19.27 : Substituição do Grupo Diazônio: –OH e –H

O ácido nitroso, um ácido fraco, é preparado in situ através da reação do nitrito de sódio com um ácido forte em condições frias. Este ácido nitroso preparado in situ reage com arilaminas primárias para formar sais de arenodiazônio. Tais reações são conhecidas como reações de diazotização. Conforme mostrado na Figura 1, a formação de sais de arenodiazônio começa com a decomposição do ácido nitroso em uma solução ácida para formar íons nitrosônio.

Figura 1.

Uma arilamina primária ataca o íon nitrosônio para formar um íon intermediário N-nitrosoamônio, que na desprotonação gera N-nitrosamina. A N-nitrosamina tautomeriza em um diazo-hidróxido, que perde água para formar o íon diazônio em condições ácidas. As reações de diazotização de arilaminas são críticas na preparação sintética de vários produtos.

Figura 2.

A Figura 2 ilustra a substituição do grupo diazônio dos sais de arenodiazônio por vários grupos funcionais como haletos, hidroxila, nitrila, etc. Por exemplo, na hidrólise dos sais de arenodiazônio, os sais de arenodiazônio aquecidos reagem com água para formar fenóis. Nessas reações, o grupo hidroxila substitui o grupo diazônio.

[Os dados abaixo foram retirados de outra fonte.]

(** * Monitoring_Automation: alert lifecycle of the polling monitor

    A shallow embedding of [Monitoring_Automation.py].  The module-level
    lists and flags of the script are the fields of one record, [World];
    every function of the script that touches them is a function on
    [World], and the ones that can raise live in a small state-and-exception
    monad in which, as in Python, the mutations made before a [raise]
    survive it.

    What the script receives from outside (query replies of the three
    backends, the outcome of each webhook request, today's date, which
    scheduled jobs are due) is an argument of the function that asks for
    it.  Strings are sequences of characters with code points below 256. *)

From Stdlib Require Import String Ascii List Bool Arith Lia DecimalString.
Import ListNotations.
Open Scope string_scope.
Open Scope list_scope.

Infix "+++" := String.append (right associativity, at level 60).

(** ** Python built-ins used by the script *)

(** ["\r"] *)
Definition CR : string := String (ascii_of_nat 13) EmptyString.

(** [str(n)] for a non-negative integer. *)
Definition str_of_nat (n : nat) : string :=
  NilEmpty.string_of_uint (Nat.to_uint n).

(** [sub in s] on strings: substring containment. *)
Fixpoint str_in (sub s : string) : bool :=
  String.prefix sub s
  || match s with
     | EmptyString => false
     | String _ rest => str_in sub rest
     end.

(** [x in l] on lists: linear scan with [==]. *)
Definition py_in {A : Type} (eqb : A -> A -> bool) (x : A) (l : list A) : bool :=
  existsb (eqb x) l.

(** [any(ext in s for ext in keywords)] *)
Definition any_in (keywords : list string) (s : string) : bool :=
  existsb (fun ext => str_in ext s) keywords.

(** [l.remove(x)]: drops the first element equal to [x]; [None] stands for
    the [ValueError] raised when there is none. *)
Fixpoint list_remove {A : Type} (eqb : A -> A -> bool) (x : A) (l : list A)
  : option (list A) :=
  match l with
  | [] => None
  | y :: rest =>
      if eqb y x then Some rest
      else match list_remove eqb x rest with
           | Some rest' => Some (y :: rest')
           | None => None
           end
  end.

(** The loop
<<
    for error in stored:
        if error not in current:
            stored.remove(error)
>>
    A Python list iterator is an index into the live list: each round reads
    [stored[i]] if [i < len(stored)] and moves to [i + 1], whatever the body
    did to the list.  [fuel] bounds the rounds; [length stored] rounds always
    suffice ([remove_inactive_fuel]). *)
Fixpoint remove_inactive_from {A : Type} (eqb : A -> A -> bool)
    (current : list A) (fuel i : nat) (stored : list A) : list A :=
  match fuel with
  | 0 => stored
  | S fuel' =>
      match nth_error stored i with
      | None => stored
      | Some error =>
          if negb (py_in eqb error current) then
            match list_remove eqb error stored with
            | Some stored' => remove_inactive_from eqb current fuel' (S i) stored'
            | None => stored
            end
          else remove_inactive_from eqb current fuel' (S i) stored
      end
  end.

Da mesma forma, o tratamento dos sais de arenodiazônio com ácido hipofosforoso reduz o grupo diazônio. Tal reação ajuda a remover os grupos diazônio no haleto de 2,4,6-triclorobenzenodiazônio, onde o haleto pode ser cloreto ou brometo, para formar 1,3,5-triclorobenzeno ou 1,3,5-tribromobenzeno, respectivamente.